A 3.5 mm speaker cable is designed to carry 1 V. I've seen old setups where PC speakers are powered directly from the 3.5 mm jack (and I've tested playing unamplified sound directly from a PC through the jack, although the volume in my setup was not very high at all). How can the tiny bit of EM emitted by a cellphone radio cause a speaker system, designed to operate off of a fluctuating 1 v signal, produce such a loud buzzing noise? I couldn't imagine the EM generating more than a few micro-volts in a receiving antenna. Am I wrong?

Thanks.

Updated - corrected voltage of line out to 1 V (see comments)

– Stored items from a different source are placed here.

(* ===== verification/LdbLog.v ===== *)
(** * The log of a database (leveldb: db/log_format.h, db/log_writer.cc, db/log_reader.cc)

    A log is a sequence of blocks of [kBlockSize] bytes; a record is cut into fragments
    that do not cross blocks. The writer and the reader keep the state of the C++
    objects and run over any file (LdbEnv.v). A computation of [M] yields [None] where an
    assertion of the code fails (writer) or its fuel is used up (reader). *)

From stdpp Require Import strings pretty.
From S2P Require Import Prelude LdbCoding LdbCrc LdbEnv.

(** ** Format *)

Definition kZeroType : Z := 0.
Definition kFullType : Z := 1.
Definition kFirstType : Z := 2.
Definition kMiddleType : Z := 3.
Definition kLastType : Z := 4.
Definition kMaxRecordType : Z := kLastType.
Definition kBlockSize : Z := 32768.
Definition kHeaderSize : Z := 4 + 2 + 1.

(** ** Writer *)

Record Writer (F : Type) := mkWriter { dest : F; block_offset : Z; type_crc : list Z }.
Arguments mkWriter {F}. Arguments dest {F}. Arguments block_offset {F}. Arguments type_crc {F}.

(** The checksum does not depend on where its bytes lie, here 0 (LdbCrc.v). *)
Definition InitTypeCrc : list Z := map (fun i => Value 0 [u8 i]) (upto 0 5).

Section Writing.
Context {F : Type} `{WritableFile F}.

Definition Writer_new (d : F) : Writer F := mkWriter d 0 InitTypeCrc.
Definition Writer_at (d : F) (dest_length : Z) : Writer F := mkWriter d (dest_length mod kBlockSize) InitTypeCrc.

Definition set_dest (d : F) (w : Writer F) : Writer F := mkWriter d (block_offset w) (type_crc w).
Definition set_block_offset (n : Z) (w : Writer F) : Writer F := mkWriter (dest w) n (type_crc w).

(** [dest_->Append(...)] and [dest_->Flush()]. *)
Definition append_dest (data : list Z) : M (Writer F) Status := fun w =>
  let '(s, d) := Append (dest w) data in (Some s, set_dest d w).
Definition flush_dest : M (Writer F) Status := fun w =>
  let '(s, d) := Flush (dest w) in (Some s, set_dest d w).

(** The payload is [ptr], of [length] bytes. *)
Definition EmitPhysicalRecord (t : Z) (ptr : list Z) : M (Writer F) Status :=
  let length := zlen ptr in
  let* w := get in
  guard (length <=? 0xffff) ;;;
  guard (block_offset w + kHeaderSize + length <=? kBlockSize) ;;;
  let crc := Extend (znth 0 (type_crc w) t) 0 ptr in
  let crc := Mask crc in
  let buf := EncodeFixed32 crc ++ [u8 (length .& 0xff); u8 (length ≫ 8); u8 t] in
  let* s := append_dest buf in
  let* s :=
    if ok s then
      let* s := append_dest ptr in
      if ok s then flush_dest else ret s
    else ret s in
  modify (set_block_offset (block_offset w + kHeaderSize + length)) ;;;
  ret s.

(** The fragments of a record; [left] is the length of [ptr]. Every round but the last
    takes a byte or moves to a new block. *)
Fixpoint AddRecord_loop (fuel : nat) (begin : bool) (ptr : list Z) : M (Writer F) Status :=
  match fuel with
  | O => fail
  | S fuel =>
      let left := zlen ptr in
      let* w := get in
      let leftover := kBlockSize - block_offset w in
      guard (0 <=? leftover) ;;;
      (if leftover <? kHeaderSize then
         (if leftover >? 0 then append_dest (ztake leftover [0; 0; 0; 0; 0; 0]) ;;; ret tt else ret tt) ;;;
         modify (set_block_offset 0)
       else ret tt) ;;;
      let* w := get in
      guard (0 <=? kBlockSize - block_offset w - kHeaderSize) ;;;
      let avail := kBlockSize - block_offset w - kHeaderSize in
      let fragment_length := if left <? avail then left else avail in
      let end_ := left =? fragment_length in
      let type :=
        if (begin && end_)%bool then kFullType
        else if begin then kFirstType
        else if end_ then kLastType
        else kMiddleType in
      let* s := EmitPhysicalRecord type (ztake fragment_length ptr) in
      let ptr := zdrop fragment_length ptr in
      if (ok s && (left - fragment_length >? 0))%bool then AddRecord_loop fuel false ptr else ret s
  end.
Definition AddRecord (slice : list Z) : M (Writer F) Status := AddRecord_loop (S (S (length slice))) true slice.
End Writing.

(** ** Reader *)

(** [reports] is what the reporter has received, newest last; [None]: there is none. *)
Record Reader (F : Type) := mkReader {
  file : F;
  reporter : option (list (Z * Status));
  checksum : bool;
  buffer : list Z;
  eof : bool;
  last_record_offset : Z;
  end_of_buffer_offset : Z;
  initial_offset : Z;
  resyncing : bool
}.
Arguments mkReader {F}. Arguments file {F}. Arguments reporter {F}. Arguments checksum {F}. Arguments buffer {F}. Arguments eof {F}.
Arguments last_record_offset {F}. Arguments end_of_buffer_offset {F}. Arguments initial_offset {F}. Arguments resyncing {F}.

Definition kEof : Z := kMaxRecordType + 1.
Definition kBadRecord : Z := kMaxRecordType + 2.

(** The value of a [char]; it is signed on this platform. *)
Definition char_value (b : Z) : Z := if b <? 128 then b else b - 256.

Section Reading.
Context {F : Type} `{SequentialFile F}.
Implicit Types r : Reader F.

Definition Reader_new (f : F) (reporter : option (list (Z * Status))) (checksum : bool) (initial_offset : Z) : Reader F :=
  mkReader f reporter checksum [] false 0 0 initial_offset (initial_offset >? 0).

Definition set_file (f : F) (r : Reader F) : Reader F :=
  mkReader f (reporter r) (checksum r) (buffer r) (eof r) (last_record_offset r) (end_of_buffer_offset r) (initial_offset r) (resyncing r).
Definition set_reporter (p : option (list (Z * Status))) (r : Reader F) : Reader F :=
  mkReader (file r) p (checksum r) (buffer r) (eof r) (last_record_offset r) (end_of_buffer_offset r) (initial_offset r) (resyncing r).
Definition set_buffer (b : list Z) (r : Reader F) : Reader F :=
  mkReader (file r) (reporter r) (checksum r) b (eof r) (last_record_offset r) (end_of_buffer_offset r) (initial_offset r) (resyncing r).
Definition set_eof (e : bool) (r : Reader F) : Reader F :=
  mkReader (file r) (reporter r) (checksum r) (buffer r) e (last_record_offset r) (end_of_buffer_offset r) (initial_offset r) (resyncing r).
Definition set_last (n : Z) (r : Reader F) : Reader F :=
  mkReader (file r) (reporter r) (checksum r) (buffer r) (eof r) n (end_of_buffer_offset r) (initial_offset r) (resyncing r).
Definition set_end (n : Z) (r : Reader F) : Reader F :=
  mkReader (file r) (reporter r) (checksum r) (buffer r) (eof r) (last_record_offset r) n (initial_offset r) (resyncing r).
Definition set_resyncing (b : bool) (r : Reader F) : Reader F :=
  mkReader (file r) (reporter r) (checksum r) (buffer r) (eof r) (last_record_offset r) (end_of_buffer_offset r) (initial_offset r) b.

Definition ReportDrop (bytes : Z) (reason : Status) : M (Reader F) unit := fun r =>
  match reporter r with
  | None => (Some tt, r)
  | Some reports =>
      if u64 (end_of_buffer_offset r - zlen (buffer r) - bytes) >=? initial_offset r
      then (Some tt, set_reporter (Some (reports ++ [(bytes, reason)])) r)
      else (Some tt, r)
  end.
Definition ReportCorruption (bytes : Z) (reason : string) : M (Reader F) unit := ReportDrop bytes (Corruption reason).

Definition skip_file (n : Z) : M (Reader F) Status := fun r =>
  let '(s, f) := Skip (file r) n in (Some s, set_file f r).
(** [file_->Read(kBlockSize, &buffer_, backing_store_)]. *)
Definition read_file (n : Z) : M (Reader F) Status := fun r =>
  let '(s, b, f) := Read (file r) n in (Some s, set_buffer b (set_file f r)).

Definition SkipToInitialBlock : M (Reader F) bool :=
  let* r := get in
  let offset_in_block := initial_offset r mod kBlockSize in
  let block_start_location := u64 (initial_offset r - offset_in_block) in
  let block_start_location := if offset_in_block >? kBlockSize - 6 then u64 (block_start_location + kBlockSize) else block_start_location in
  modify (set_end block_start_location) ;;;
  if block_start_location >? 0 then
    let* skip_status := skip_file block_start_location in
    if negb (ok skip_status) then ReportDrop block_start_location skip_status ;;; ret false else ret true
  else ret true.

(** The type of the physical record and its payload, which is left as it was where the
    code does not assign it. A second round of the loop does not read again. *)
Fixpoint ReadPhysicalRecord_loop (fuel : nat) (result : list Z) : M (Reader F) (Z * list Z) :=
  match fuel with
  | O => fail
  | S fuel =>
      let* r := get in
      if zlen (buffer r) <? kHeaderSize then
        if negb (eof r) then
          modify (set_buffer []) ;;;
          let* status := read_file kBlockSize in
          modify (fun r => set_end (u64 (end_of_buffer_offset r + zlen (buffer r))) r) ;;;
          if negb (ok status) then
            modify (set_buffer []) ;;;
            ReportDrop kBlockSize status ;;;
            modify (set_eof true) ;;;
            ret (kEof, result)
          else
            let* r := get in
            (if zlen (buffer r) <? kBlockSize then modify (set_eof true) else ret tt) ;;;
            ReadPhysicalRecord_loop fuel result
        else modify (set_buffer []) ;;; ret (kEof, result)
      else
        let header := buffer r in
        let a := u32 (char_value (znth 0 header 4)) .& 0xff in
        let b := u32 (char_value (znth 0 header 5)) .& 0xff in
        let type := u32 (char_value (znth 0 header 6)) in
        let length := a .| u32 (b ≪ 8) in
        if kHeaderSize + length >? zlen (buffer r) then
          let drop_size := zlen (buffer r) in
          modify (set_buffer []) ;;;
          if negb (eof r) then ReportCorruption drop_size "bad record length" ;;; ret (kBadRecord, result)
          else ret (kEof, result)
        else if ((type =? kZeroType) && (length =? 0))%bool then modify (set_buffer []) ;;; ret (kBadRecord, result)
        else if (checksum r && negb (Value 0 (ztake (1 + length) (zdrop 6 header)) =? Unmask (DecodeFixed32 header)))%bool then
          let drop_size := zlen (buffer r) in
          modify (set_buffer []) ;;;
          ReportCorruption drop_size "checksum mismatch" ;;;
          ret (kBadRecord, result)
        else
          modify (set_buffer (zdrop (kHeaderSize + length) header)) ;;;
          let* r := get in
          if u64 (end_of_buffer_offset r - zlen (buffer r) - kHeaderSize - length) <? initial_offset r then ret (kBadRecord, [])
          else ret (type, ztake length (zdrop kHeaderSize header))
  end.
Definition ReadPhysicalRecord (result : list Z) : M (Reader F) (Z * list Z) := ReadPhysicalRecord_loop 2 result.

(** The loop of [ReadRecord]: the result of the call, the record and [scratch]. *)
Fixpoint ReadRecord_loop (fuel : nat) (in_fragmented_record : bool) (prospective_record_offset : Z) (fragment scratch : list Z)
    : M (Reader F) (bool * list Z * list Z) :=
  match fuel with
  | O => fail
  | S fuel =>
      let* '(record_type, fragment) := ReadPhysicalRecord fragment in
      let* r := get in
      let physical_record_offset := u64 (end_of_buffer_offset r - zlen (buffer r) - kHeaderSize - zlen fragment) in
      if (resyncing r && (record_type =? kMiddleType))%bool then
        ReadRecord_loop fuel in_fragmented_record prospective_record_offset fragment scratch
      else if (resyncing r && (record_type =? kLastType))%bool then
        modify (set_resyncing false) ;;;
        ReadRecord_loop fuel in_fragmented_record prospective_record_offset fragment scratch
      else
        (if resyncing r then modify (set_resyncing false) else ret tt) ;;;
        if record_type =? kFullType then
          (if (in_fragmented_record && negb (zlen scratch =? 0))%bool
           then ReportCorruption (zlen scratch) "partial record without end(1)" else ret tt) ;;;
          modify (set_last physical_record_offset) ;;;
          ret (true, fragment, [])
        else if record_type =? kFirstType then
          (if (in_fragmented_record && negb (zlen scratch =? 0))%bool
           then ReportCorruption (zlen scratch) "partial record without end(2)" else ret tt) ;;;
          ReadRecord_loop fuel true physical_record_offset fragment fragment
        else if record_type =? kMiddleType then
          if negb in_fragmented_record then
            ReportCorruption (zlen fragment) "missing start of fragmented record(1)" ;;;
            ReadRecord_loop fuel in_fragmented_record prospective_record_offset fragment scratch
          else ReadRecord_loop fuel in_fragmented_record prospective_record_offset fragment (scratch ++ fragment)
        else if record_type =? kLastType then
          if negb in_fragmented_record then
            ReportCorruption (zlen fragment) "missing start of fragmented record(2)" ;;;
            ReadRecord_loop fuel in_fragmented_record prospective_record_offset fragment scratch
          else
            modify (set_last prospective_record_offset) ;;;
            ret (true, scratch ++ fragment, scratch ++ fragment)
        else if record_type =? kEof then ret (false, [], if in_fragmented_record then [] else scratch)
        else if record_type =? kBadRecord then
          if in_fragmented_record then
            ReportCorruption (zlen scratch) "error in middle of record" ;;;
            ReadRecord_loop fuel false prospective_record_offset fragment []
          else ReadRecord_loop fuel in_fragmented_record prospective_record_offset fragment scratch
        else
          ReportCorruption (zlen fragment + (if in_fragmented_record then zlen scratch else 0))
            ("unknown record type " +:+ pretty (Z.to_N record_type)) ;;;
          ReadRecord_loop fuel false prospective_record_offset fragment []
  end.

Definition ReadRecord (fuel : nat) (record scratch : list Z) : M (Reader F) (bool * list Z * list Z) :=
  let* r := get in
  let* skipped := if last_record_offset r <? initial_offset r then SkipToInitialBlock else ret true in
  if negb skipped then ret (false, record, scratch) else ReadRecord_loop fuel false 0 [] [].

Definition LastRecordOffset (r : Reader F) : Z := last_record_offset r.
End Reading.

Update I looked it up, and yes it seems GSM transmits at 2 W. I'd like to do a sanity check with that figure to verify some of the answers which state that the transmitted power is significant. My physics is quite rusty, but I'll try...

We know that the intensity of EM radiation around a source is:

$$I = \frac{P}{4\pi r^2}$$

So let's say we have a wire 2 m long and 0.2 mm wide (I hope this is a valid approximation for the wire) that is approximately 2 m away from a transmitting GSM module.

Then for \$P = 2 W, I = 39 \frac{mW}{m^{2}}\$

Multiply that by the surface area of the wire (0.2 mm * 2 m)

The total EM power along the wire is then 16 \$\mu W\$.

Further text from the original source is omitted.